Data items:
---------------
Definition exec (fuel : nat) (x : node) (o : op) : outcome (option (node * reply)) :=
  match o with
  | Restart =>
     match disk_of x with
     | None => Ret (Some (x, NotOpen))
     | Some d =>
        r ← Db.open d;
        Ret (Some match r with
                  | Ok i => (Up (Session.start i), Reopened)
                  | Err e => (Down d, OpenFailed e)
                  end)
     end
  | Call c =>
     match x with
     | Down _ => Ret (Some (x, NotOpen))
     | Up s =>
        o ← Session.exec fuel s c;
        Ret match o with Some (s, a) => Some (Up s, Answered a) | None => None end
     end
  end.

Fixpoint run_ops (fuel : nat) (x : node) (os : list op) : outcome (option (node * list reply)) :=
  match os with
  | [] => Ret (Some (x, []))
  | o :: os =>
     r ← exec fuel x o;
     match r with
     | None => Ret None
     | Some (x, a) =>
        r ← run_ops fuel x os;
        Ret match r with Some (x, replies) => Some (x, a :: replies) | None => None end
     end
  end.

(** The keys and values of a call have lengths the record format can hold. *)
Definition call_fits (o : op) : Prop :=
  match o with
  | Call (Put _ key value) | Call (PutNow key value) => Codec.write_fits (key, Some value)
  | Call (Delete _ key) | Call (DeleteNow key) => Codec.write_fits (key, None)
  | _ => True
  end.

(** So many calls cannot fill a record. *)
Definition MAX_OPS : N := 2 ^ 30.

Context `{!WalLaws Disk W}.

(** A directory that does not exist yet: what is created there is empty. *)
Definition fresh (d : Disk) : Prop := ∀ w, wal_open d = inr w → wal_records w = [].

(** ** The simulation *)

(** [d] is what recovering the commits [logged] gives. *)
Record saved_as (logged : History) (d : SI.db) : Prop := {
  sv_wf : history_wf logged;
  sv_now k t : (SI.clock d ≤ Timestamp.get t)%N → hist_view logged k t = SI.now d !! k;
  sv_stamps k t : hist_changed logged k t = (Timestamp.get t <? SI.stamp d k)%N;
  sv_le c : c ∈ logged → (ts_of c ≤ SI.clock d)%N;
  sv_clock : SI.clock d = 0%N ∨ ∃ c, c ∈ logged ∧ ts_of c = SI.clock d;
}.

(** A batch of at most [used] writes, each of which fits. *)
Definition small (used : N) (w : gmap bytes (option bytes)) : Prop :=
  map_Forall (λ k v, Codec.write_fits (k, v)) w ∧ (N.of_nat (size w) ≤ used)%N.

Record open_as (logged : History) (used : N) (s : Session.t MemoryStore.t W) (a : SI.state)
    (d : SI.db) : Prop := {
  op_log : Inner.log_holds (Session.inner s) logged;
  op_sim : ∃ h, Session.sim True h s a;
  op_ahead : (SI.clock d ≤ SI.clock (SI.sdb a) ≤ used)%N;
  op_size : (N.of_nat (size (Session.handles s)) ≤ used)%N;
  op_small n tx : Session.handles s !! n = Some (Session.HTxn tx) →
    small used (Transaction.writes tx);
}.

(** After [used] operations. *)
Definition sim (used : N) (x : node) (st : DSI.state) : Prop :=
  ∃ logged, saved_as logged (DSI.saved st) ∧ (SI.clock (DSI.saved st) ≤ used)%N ∧
    match x, DSI.up st with
    | Down d, None => CommitLog.disk_holds d logged
    | Up s, Some a => open_as logged used s a (DSI.saved st)
    | _, _ => False
    end.

(** ** Lemmas: the saved image *)

Lemma saved_nothing : saved_as [] DSI.nothing.
Proof using Type.
  split; cbn; [|done| |set_solver|by left].
  - split; [apply NoDup_nil_2|set_solver|constructor].
  - intros k t. unfold SI.stamp. cbn. rewrite lookup_empty. cbn. symmetry. apply N.ltb_ge. lia.
Qed.

(** One more commit, with a later timestamp. *)
Lemma saved_snoc logged d ts tx :
  saved_as logged d → (SI.clock d < Timestamp.get ts)%N →
  saved_as (logged ++ [Inner.commit_of ts (Transaction.batch tx)])
    (DSI.save d (Timestamp.get ts) (Transaction.writes tx)).
Proof using Type.
  intros [Hwf Hnow Hst Hle Hcl] Hts.
  pose proof (Transaction.batch_map tx ts) as Hb. unfold writes_map in Hb. cbn in Hb.
  split; cbn [DSI.save SI.now SI.stamps SI.clock].
  - apply history_wf_snoc; [done|apply Transaction.batch_NoDup| |].
    + intros (c & E & Hc%Hle)%list_elem_of_fmap. rewrite <-E in Hc. unfold ts_of in Hc. cbn in Hc. lia.
    + intros k c Hc%Hle _ _. unfold ts_of in *. cbn. lia.
  - intros k t Ht. rewrite lookup_overlay, hist_view_snoc, Hnow by lia. unfold committed_view. cbn.
    rewrite Hb. destruct (Transaction.writes tx !! k); [|done]. by case_ts; [|lia].
  - intros k t. rewrite hist_changed_snoc, Hst. unfold committed_changed, SI.stamp. cbn.
    rewrite Hb, lookup_union, lookup_fmap.
    destruct (Transaction.writes tx !! k) as [w|]; cbn; [|by destruct (SI.stamps d !! k)].
    rewrite union_Some_l. cbn.
    assert (default 0%N (SI.stamps d !! k) ≤ SI.clock d)%N as Hmax.
    { apply N.le_ngt. intros Hlt%N.ltb_lt.
      pose proof (Hst k (Timestamp.from_raw (SI.clock d))) as E. unfold SI.stamp in E. cbn in E.
      rewrite Hlt in E. apply hist_changed_true in E as (c & Hc%Hle & _ & ?). cbn in *. lia. }
    case_ts; repeat case_cmp; cbn; try done; lia.
  - intros c [Hc%Hle| ->%list_elem_of_singleton]%elem_of_app; [lia|by unfold ts_of].
  - right. eexists. split; [apply elem_of_app; right; by left|done].
Qed.

(** Its highest timestamp. *)
Lemma saved_highest logged d :
  saved_as logged d →
  Timestamp.get (Db.highest_of Timestamp.ZERO (sort_by_key ts_of logged)) = SI.clock d.
Proof using Type.
  intros [_ _ _ Hle Hcl].
  assert (Hin : ∀ c, c ∈ sort_by_key ts_of logged ↔ c ∈ logged)
    by (intros c; by rewrite sort_by_key_perm).
  apply N.le_antisymm.
  - destruct (Db.highest_of_cases (sort_by_key ts_of logged) Timestamp.ZERO) as [->|(c & Hc & ->)];
      [cbn; lia|]. apply Hle. by apply Hin.
  - destruct Hcl as [->|(c & Hc & <-)]; [lia|]. apply Db.highest_of_ge. by apply Hin.
Qed.

(** ** Lemmas: sizes *)

Lemma small_mono used used' w : small used w → (used ≤ used')%N → small used' w.
Proof using Type. intros [? ?] ?. split; [done|lia]. Qed.

Lemma small_empty used : small used ∅.
Proof using Type. split; [apply map_Forall_empty|rewrite map_size_empty; lia]. Qed.

Lemma small_insert used w k v :
  small used w → Codec.write_fits (k, v) → small (used + 1) (<[k := v]> w).
Proof using Type.
  intros [Hf Hs] Hk. split; [by apply map_Forall_insert_2|].
  rewrite map_size_insert. destruct (w !! k); unfold id; lia.
Qed.

Lemma write_len_bound (w : WriteEntry) :
  Codec.write_fits w → (N.of_nat (Codec.write_len w) ≤ 8589934601)%N.
Proof using Type.
  destruct w as [k v]. unfold Codec.write_fits, Codec.value_fits, Codec.fits_u32.
  change (2 ^ 32)%N with 4294967296%N. cbn [fst snd Codec.write_len]. destruct v; lia.
Qed.

Lemma writes_len_bound (ws : list WriteEntry) :
  Forall Codec.write_fits ws →
  (N.of_nat (sum_list (Codec.write_len <$> ws)) ≤ N.of_nat (length ws) * 8589934601)%N.
Proof using Type.
  induction 1 as [|w ws Hw%write_len_bound _ IH]; [done|].
  rewrite fmap_cons. cbn [sum_list length]. change (id (Codec.write_len w)) with (Codec.write_len w). lia.
Qed.

(** A small batch fits the record format. *)
Lemma small_fits used tx ts :
  small used (Transaction.writes tx) → (used ≤ MAX_OPS)%N → (Timestamp.get ts < u64_modulus)%N →
  CommitLog.commit_fits (Inner.commit_of ts (Transaction.batch tx)).
Proof using Type.
  intros [Hf Hs] Hused Hts. unfold MAX_OPS in *.
  assert (Hlen : length (Transaction.batch tx) = size (Transaction.writes tx)).
  { unfold Transaction.batch. by rewrite hash_iter_perm, length_map_to_list. }
  assert (Hws : Forall Codec.write_fits (Transaction.batch tx)).
  { apply Forall_forall. intros [k v] Hkv%hash_iter_elem. by apply (Hf k v). }
  change (2 ^ 30)%N with 1073741824%N in *.
  unfold CommitLog.commit_fits, Inner.commit_of. cbn [Codec.commit_ts Codec.writes].
  split; [done| |done|].
  - unfold Codec.fits_u32. rewrite Hlen. change (2 ^ 32)%N with 4294967296%N. lia.
  - rewrite Codec.record_capacity_exact. unfold Codec.record_capacity, u64_modulus.
    apply writes_len_bound in Hws. lia.
Qed.

(** ** Lemmas: opening *)

(** Reopening a disk that holds [logged]: an I/O error, or a session that starts
    from what was saved. *)
Lemma open_sim used logged d sv :
  CommitLog.disk_holds d logged → saved_as logged sv →
  (SI.clock sv ≤ used)%N → (used ≤ MAX_OPS)%N →
  (∃ e, Db.open d = Ret (Err (TxnError.durability e))) ∨
  ∃ i, Db.open d = Ret (Ok i) ∧ open_as logged used (Session.start i) (SI.mkState sv ∅ 0) sv.
Proof using Type.
  intros Hd Hsv Hused Hmax. pose proof Hsv as [Hwf Hnow Hst Hle _]. unfold MAX_OPS in *.
  change (2 ^ 30)%N with 1073741824%N in *.
  destruct (Db.open_disk_inv d logged Hd) as [?|(i & Ho & Hi & Hlog & Hread)].
  - by apply hwf_unique.
  - by apply hwf_batches.
  - intros c Hc%Hle. unfold u64_modulus. lia.
  - by left.
  - right. exists i. split; [done|].
    assert (history_wf (sort_by_key ts_of logged)) as Hwf'
      by (apply history_wf_sorted; by apply Hwf).
    assert (Inner.watermark i = SI.clock sv) as Hw.
    { unfold Inner.watermark. rewrite Hread. by apply saved_highest. }
    assert (Hsame := history_perm_same _ _ Hwf Hwf' (Permutation_sym (sort_by_key_perm _ _))).
    split; cbn; [done| |lia|by rewrite map_size_empty; lia|by intros n tx Hn].
    exists (sort_by_key ts_of logged). split; cbn; [|done|by intros n []|intros n; constructor].
    split; cbn [SI.sdb]; [|intros k|intros k t|done|done].
    + exists 0%N. unfold Session.live_of. by rewrite map_to_list_empty.
    + rewrite Hw, (proj1 (Hsame _ _)), Hnow; [done|]. cbn. lia.
    + by rewrite (proj2 (Hsame _ _)).
Qed.

(** ** Lemmas: the abstract machine's clocks *)

Lemma machine_clock may_fail durable a c ans a' :
  SI.step may_fail durable a c ans a' →
  (SI.clock (SI.sdb a) ≤ SI.clock (SI.sdb a') ≤ SI.clock (SI.sdb a) + 1)%N.
Proof using Type.
  destruct 1; cbn; try lia; match goal with Hc : SI.committed _ _ _ _ _ _ |- _ => destruct Hc end;
    cbn; lia.
Qed.

(** Something is saved only when the clock moves. *)
Lemma saves_clock may_fail durable a c ans a' d d' :
  SI.step may_fail durable a c ans a' → DSI.saves a c ans d d' →
  (SI.clock d ≤ SI.clock (SI.sdb a))%N → (SI.clock d' ≤ SI.clock (SI.sdb a'))%N.
Proof using Type.
  intros Hstep. pose proof (machine_clock _ _ _ _ _ _ Hstep) as Hc. unfold DSI.saves.
  case_bool_decide as Hw; [intros -> ?; lia|].
  assert (∀ r, ans = Committed r → match r with
    | Ok _ | Err (TxnError.Durability _) => SI.clock (SI.sdb a') = (SI.clock (SI.sdb a) + 1)%N
    | _ => True end) as Hinst.
  { intros r ->. inversion Hstep; subst; cbn in *;
      match goal with Hc : SI.committed _ _ _ _ _ _ |- _ => destruct Hc end; cbn; try done;
      exfalso; apply Hw; try done; by simplify_map_eq. }
  destruct ans as [| |[|[]]| | | |]; try (intros -> ?; lia).
  - intros -> ?. cbn. by rewrite (Hinst _ eq_refl).
  - intros [-> | ->] ?; [lia|]. cbn. by rewrite (Hinst _ eq_refl).
Qed.

(** ** Lemmas: what a call does to the log *)

(** What it makes of the log is what the machine makes of the saved image. *)
Definition logs (a : SI.state) (c : call) (ans : answer) (d : SI.db)
    (i' : Inner.t MemoryStore.t W) : Prop :=
  ∃ logged' d', Inner.log_holds i' logged' ∧ saved_as logged' d' ∧ DSI.saves a c ans d d'.

Lemma logs_nothing logged a c ans d (i i' : Inner.t MemoryStore.t W) :
  Inner.log_holds i logged → saved_as logged d → Inner.log i' = Inner.log i →
  DSI.batch_of a c = ∅ ∨ (∀ r, ans ≠ Committed r) → logs a c ans d i'.
Proof using Type.
  intros Hl Hd E Hn. exists logged, d. split_and!; [by eapply Inner.log_holds_log|done|].
  unfold DSI.saves. case_bool_decide; [done|]. destruct Hn as [?|Hn]; [done|].
  destruct ans; try done. by destruct (Hn r).
Qed.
---------------
ACTIVITY:
Reproduce the entries above exactly, starting at their first line and finishing with the line that contains "match x with".

TASK RESPONSE:
Definition exec (fuel : nat) (x : node) (o : op) : outcome (option (node * reply)) :=
  match o with
  | Restart =>
     match disk_of x with
     | None => Ret (Some (x, NotOpen))
     | Some d =>
        r ← Db.open d;
        Ret (Some match r with
                  | Ok i => (Up (Session.start i), Reopened)
                  | Err e => (Down d, OpenFailed e)
                  end)
     end
  | Call c =>
     match x with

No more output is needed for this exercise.